En 1918, une fermière des environs de Stuttgart attendait de voir revenir son mari, prisonnier sur le front russe. Les mois, les années passèrent, mais la fermière espérait toujours. Au village, on finit par la tenir pour folle bien que, s’agissant de tout autre sujet, son comportement restât des plus sensés.
Lorsque la Seconde Guerre mondiale éclata, la fermière refusait encore de croire à la mort de son mari. En 1945, cependant, la situation avait changé du tout au tout : au village personne ne tenait plus la fermière pour folle. Faute de nouvelles, des dizaines de milliers de femmes allemandes espéraient désormais, et contre tout espoir, voir un mari ou un fils revenir d’URSS.
Un jour, un vieil homme se présente au village. Les voisins reconnaissent le mari de la fermière. Apprenant, à sa grande stupéfaction, qu’en dépit de ces vingt-sept années d’absence sa femme l’attend encore, l’homme s’aventure jusqu’à la ferme. Que se passe-t-il alors ?
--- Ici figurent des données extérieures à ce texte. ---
(** X7. The crawl of a category spares the files that exist when it
    starts, the category folder having been made: every download that
    it attempts is for a path that did not exist then, namely the
    category folder joined with the image name of the product that is
    put into the catalog next; that name is not empty, is neither [.]
    nor [..], and is made of the characters [[A-Za-z0-9_.-]], so that
    the file is an entry of the folder itself. *)
Theorem downloads_spare_existing_files w fs cat url dest ok :
  let run := process_category w fs cat in
  let folder := path_join "output" (cat_id cat) in
  folder_exists folder fs →
  Download url dest ok ∈ trace run →
  (dest ∉ fs)
  ∧ ∃ key product t,
      Put key product :: Download url dest ok :: t `suffix_of` trace run
      ∧ dest = path_join folder (Product.image product)
      ∧ Product.image product ≠ "" ∧ Product.image product ≠ "."
      ∧ Product.image product ≠ ".."
      ∧ Py.all filename_char (Product.image product) = true.
Proof.
  intros run folder [Hdot Hdots]. subst run. revert url dest ok.
  assert (fs ⊆ files (process_category w fs cat)
          ∧ ∀ url dest ok, Download url dest ok ∈ trace (process_category w fs cat) →
              (dest ∉ fs)
              ∧ ∃ key product t,
                  Put key product :: Download url dest ok :: t
                    `suffix_of` trace (process_category w fs cat)
                  ∧ dest = path_join folder (Product.image product)
                  ∧ Product.image product ≠ "" ∧ Product.image product ≠ "."
                  ∧ Product.image product ≠ ".."
                  ∧ Py.all filename_char (Product.image product) = true) as [_ H]; [|done].
  apply (crawl_invariant
    (λ st, fs ⊆ files st
           ∧ ∀ url dest ok, Download url dest ok ∈ trace st →
               (dest ∉ fs)
               ∧ ∃ key product t,
                   Put key product :: Download url dest ok :: t `suffix_of` trace st
                   ∧ dest = path_join folder (Product.image product)
                   ∧ Product.image product ≠ "" ∧ Product.image product ≠ "."
                   ∧ Product.image product ≠ ".."
                   ∧ Py.all filename_char (Product.image product) = true)).
  - intros st url [Hfiles Hdown].
    assert (∀ evs u d o, Download u d o ∈ trace st →
      (d ∉ fs)
      ∧ ∃ key product t,
          Put key product :: Download u d o :: t `suffix_of` evs ++ trace st
          ∧ d = path_join folder (Product.image product)
          ∧ Product.image product ≠ "" ∧ Product.image product ≠ "."
          ∧ Product.image product ≠ ".."
          ∧ Py.all filename_char (Product.image product) = true) as Hold.
    { intros evs u d o (Hd & key & product & t & Hsuf & Hrest)%Hdown. split; [done|].
      exists key, product, t. split; [|done]. by apply suffix_app_r. }
    destruct (visit_shapes (path_join "output" (cat_id cat)) st url)
      as [-> | [(w' & _ & ->) | (w' & product & img_url & _ & Hparse & Hshape)]]; simpl.
    + done.
    + split; [done|]. intros u d o [[=]|Hin]%elem_of_cons.
      by apply (Hold [Detail url false]).
    + destruct Hshape as [-> | (Hname & Hdest & w'' & o' & ->)]; simpl.
      * split; [done|]. intros u d o [[=]|[[=]|Hin]%elem_of_cons]%elem_of_cons.
        by apply (Hold [Put (dedup_key url) product; Detail url true]).
      * split; [destruct o'; set_solver|].
        intros u d o Hin. rewrite !elem_of_cons in Hin.
        destruct Hin as [Heq|[Heq|[Heq|Hin]]]; try discriminate.
        2:{ by apply (Hold [Put (dedup_key url) product; Download _ _ _; Detail url true]). }
        injection Heq as -> -> ->.
        assert (path_join (path_join "output" (cat_id cat)) (Product.image product) ∉ fs)
          as Hfs by set_solver.
        split; [done|].
        exists (dedup_key url), product, (Detail url true :: trace st).
        split_and!; [done..| | |].
        -- intros Himage. rewrite Himage in Hfs. done.
        -- intros Himage. rewrite Himage in Hfs. done.
        -- apply parse_product_page_inv in Hparse as [page Hpage].
           apply product_of_page_inv in Hpage as (image_url & _ & _ & -> & _).
           apply sub_go_delete_all, sanitize_filename_safe.
  - intros st w' page u links [Hfiles Hdown]. simpl. split; [done|].
    intros u' d o [[=]|Hin]%elem_of_cons.
    destruct (Hdown _ _ _ Hin) as (Hd & key & product & t & Hsuf & Hrest). split; [done|].
    exists key, product, t. split; [|done]. by apply suffix_cons_r.
  - simpl. split; [done|]. by intros u d o ?%elem_of_nil.
Qed.

Lemma details_fresh_suffix t1 t2 : t1 `suffix_of` t2 → details_fresh t2 → details_fresh t1.
Proof.
  intros [evs ->]. induction evs as [|e evs IH]; [done|].
  destruct e; simpl; naive_solver.
Qed.

(** X8. A product page is fetched only for a key that the catalog does
    not have, and every page that gives a result adds one product: the
    catalog has as many products as product pages were parsed. *)
Theorem one_product_per_parsed_page w fs cat :
  let run := process_category w fs cat in
  size (collected run) = parsed (trace run)
  ∧ ∀ url found t,
      Detail url found :: t `suffix_of` trace run → catalog_of t !! dedup_key url = None.
Proof.
  intros run.
  assert (sound run ∧ size (collected run) = parsed (trace run)
          ∧ details_fresh (trace run)) as (_ & Hsize & Hfresh).
  { apply (crawl_invariant
      (λ st, sound st ∧ size (collected st) = parsed (trace st) ∧ details_fresh (trace st))).
    - intros st url (Hsound & Hsize & Hfresh).
      split; [by apply visit_sound|]. destruct Hsound as [Hcat _].
      destruct (visit_shapes (path_join "output" (cat_id cat)) st url)
        as [-> | [(w' & Hkey & ->) | (w' & product & img_url & Hkey & _ & Hshape)]]; simpl.
      + done.
      + split; [done|]. split; [by rewrite <- Hcat|done].
      + destruct Hshape as [-> | (_ & _ & w'' & ok & ->)]; simpl;
          (rewrite map_size_insert_None by done; split; [by rewrite Hsize|]);
          (split; [by rewrite <- Hcat|done]).
    - intros st w' page url links ([Hcat Hputs] & Hsize & Hfresh). simpl.
      split; [by split|done].
    - simpl. split; [by split|]. split; [by rewrite map_size_empty|done]. }
  split; [done|]. intros url found t Hsuffix.
  by destruct (details_fresh_suffix _ _ Hsuffix Hfresh) as [? _].
Qed.

Lemma listings_app evs t : listings (evs ++ t) = listings t ++ listings evs.
Proof.
  induction evs as [|e evs IH]; simpl; [by rewrite app_nil_r|].
  destruct e; rewrite IH; by rewrite ?app_assoc.
Qed.

Lemma styles_listings cat styles (st : crawl) :
  length (listings (trace st)) ≤ length (listings (trace (foldl (process_style cat) st styles)))
  ∧ length (listings (trace (foldl (process_style cat) st styles)))
    - length (listings (trace st)) ≤ length styles * max_pages.
Proof.
  revert st. induction styles as [|style styles IH]; intros st; simpl; [lia|].
  destruct (IH (process_style cat st style)) as (Hle & Hhi).
  destruct (process_style_invariant urljoin session_get cat st style)
    as (_ & _ & _ & Hlist & Hrun).
  apply page_run_length in Hrun.
  rewrite Hlist, length_app in Hle, Hhi. unfold max_pages in *. lia.
Qed.

(** A visit fetches no listing page. *)
Lemma visit_no_listing category_folder (st : crawl) url page from links :
  Listing page from links ∈ trace (visit category_folder st url) →
  Listing page from links ∈ trace st.
Proof.
  destruct (visit_cases urljoin session_get category_folder st url)
    as (evs & Hq & [[_ ->] | (_ & p & _ & ->)]).
  - intros [Hin|Hin]%elem_of_app; [|done].
    eapply Forall_forall in Hq; [|done]. done.
  - intros [[=]|[Hin|Hin]%elem_of_app]%elem_of_cons; [|done].
    eapply Forall_forall in Hq; [|done]. done.
Qed.

(** What is kept by every visit, and by every fetch of a page of the
    collection of a style at a page number from 1 to [max_pages], is
    kept by the crawl of a category. *)
Lemma crawl_invariant_pages (Inv : @crawl W → Prop) cat :
  (∀ st url, Inv st → Inv (visit (path_join "output" (cat_id cat)) st url)) →
  (∀ st w style page links,
     Inv st → style ∈ STYLE_CODES → 1 ≤ page ≤ max_pages →
     Inv {| world := w; files := files st; collected := collected st;
            trace := Listing page (listing_url cat style page) links :: trace st |}) →
  ∀ w fs, Inv {| world := w; files := fs; collected := ∅; trace := [] |} →
          Inv (process_category w fs cat).
Proof.
  intros Hvisit Hlisting w fs Hstart.
  assert (∀ urls st, Inv st → Inv (foldl (visit (path_join "output" (cat_id cat))) st urls))
    as Hvisits.
  { induction urls as [|url urls IH]; intros st Hst; simpl; [done|]. by apply IH, Hvisit. }
  assert (∀ style page seen st,
    style ∈ STYLE_CODES → 1 ≤ page ≤ max_pages → Inv st →
    Inv (after (page_turn (path_join "output" (cat_id cat))
                  (BASE_URL +:+ "/collections/" +:+ style +:+ "-" +:+ cat_slug cat)
                  page seen st))) as Hturn.
  { intros style page seen st Hstyle Hpage Hst.
    pose proof (page_turn_cases urljoin session_get (path_join "output" (cat_id cat))
                  (BASE_URL +:+ "/collections/" +:+ style +:+ "-" +:+ cat_slug cat)
                  page seen st) as Hcases. simpl in Hcases.
    destruct (page_turn _ _ _ _ _) as [st'|seen' st']; simpl.
    - destruct Hcases as [_ ->]. by apply (Hlisting st _ style page).
    - destruct Hcases as (_ & _ & _ & urls & -> & _).
      by apply Hvisits, (Hlisting st _ style page). }
  assert (∀ fuel style page seen st,
    style ∈ STYLE_CODES → 1 ≤ page → Inv st →
    Inv (paginate fuel (path_join "output" (cat_id cat))
           (BASE_URL +:+ "/collections/" +:+ style +:+ "-" +:+ cat_slug cat)
           page seen st)) as Hloop.
  { induction fuel as [|fuel IH]; intros style page seen st Hstyle Hpage Hst; simpl; [done|].
    case_decide as Hmax; [|done].
    specialize (Hturn style page seen st Hstyle (conj Hpage Hmax) Hst).
    destruct (page_turn _ _ _ _ _) as [st'|seen' st']; simpl in Hturn; [done|].
    apply IH; [done|lia|done]. }
  unfold process_category.
  assert (∀ styles st, styles ⊆ STYLE_CODES → Inv st → Inv (foldl (process_style cat) st styles))
    as Hstyles.
  { induction styles as [|style styles IH]; intros st Hsub Hst; simpl; [done|].
    apply IH; [set_solver|]. unfold process_style. apply Hloop; [set_solver|lia|done]. }
  by apply Hstyles.
Qed.

(** X9. The listing pages that the crawl of a category requests are
    pages 1 to [max_pages] of the collections of the 14 styles for that
    category, page 1 by the URL of the collection and page [n] by that
    URL with [?page=n]; there are 280 requests at most, whatever the
    site answers. *)
Theorem listing_requests_bounded w fs cat :
  length (listings (trace (process_category w fs cat))) ≤ length STYLE_CODES * max_pages
  ∧ length STYLE_CODES * max_pages = 280
  ∧ ∀ page url links,
      Listing page url links ∈ trace (process_category w fs cat) →
      1 ≤ page ≤ max_pages
      ∧ ∃ style, style ∈ STYLE_CODES ∧ url = listing_url cat style page.
Proof.
  split_and!.
  - unfold process_category.
    destruct (styles_listings cat STYLE_CODES
                {| world := w; files := fs; collected := ∅; trace := [] |}) as (_ & Hhi).
    simpl in Hhi. by rewrite Nat.sub_0_r in Hhi.
  - done.
  - apply (crawl_invariant_pages
      (λ st, ∀ page url links, Listing page url links ∈ trace st →
               1 ≤ page ≤ max_pages
               ∧ ∃ style, style ∈ STYLE_CODES ∧ url = listing_url cat style page)).
    + intros st url Hst page from links Hin%visit_no_listing. by apply (Hst _ _ links).
    + intros st w' style page links Hst Hstyle Hpage p u l [[= -> -> ->]|Hin]%elem_of_cons.
      * split; [done|]. by exists style.
      * by apply (Hst _ _ l).
    + simpl. by intros page url links ?%elem_of_nil.
Qed.

(** The links kept of a page have new keys, each once. *)
Lemma filter_new_distinct links seen acc :
  NoDup (dedup_key <$> acc) → (∀ url, url ∈ acc → dedup_key url ∈ seen) →
  NoDup (dedup_key <$> (filter_new links seen acc).2)
  ∧ ∀ url, url ∈ (filter_new links seen acc).2 →
      url ∈ acc ∨ ((dedup_key url ∉ seen) ∧ ∃ link, link ∈ links ∧ url = absolute link).
Proof.
  revert seen acc. induction links as [|link links IH]; intros seen acc Hnodup Hacc; simpl.
  { split; [done|]. by left. }
  case_decide as Hkey.
  - destruct (IH seen acc Hnodup Hacc) as [Hnd Hin]. split; [done|].
    intros url [?|(? & l & ? & ->)]%Hin; [by left|right]. split; [done|].
    exists l. set_solver.
  - destruct (IH ({[dedup_key (absolute link)]} ∪ seen) (acc ++ [absolute link]))
      as [Hnd Hin].
    + rewrite fmap_app. apply NoDup_app. split_and!; [done| |apply NoDup_singleton].
      intros key [url [-> Hurl]]%list_elem_of_fmap [Heq|[]%elem_of_nil]%elem_of_cons.
      apply Hkey. rewrite <- Heq. by apply Hacc.
    + intros url [Hurl|[->|[]%elem_of_nil]%elem_of_cons]%elem_of_app; [|set_solver].
      apply elem_of_union. right. by apply Hacc.
    + split; [done|].
      intros url [[?|[->|[]%elem_of_nil]%elem_of_cons]%elem_of_app|(Hnew & l & ? & ->)]%Hin.
      * by left.
      * right. split; [done|]. exists link. set_solver.
      * right. split; [set_solver|]. exists l. set_solver.
Qed.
Venus aux nouvelles, les villageois découvrent que la fermière s’est révélée incapable de reconnaître son ancien compagnon. Sans doute, cette fois, était-elle devenue folle pour de bon. Quelques jours plus tard, on retrouva le corps du mari dans une fosse à purin. La fermière n’avait aucune raison d’être plus affectée que quiconque par cet étrange décès1.
1 Voir Max Frisch, Sketchbook, 1946-1949, A Helen and Kurt Wolf Book, New York, 1977.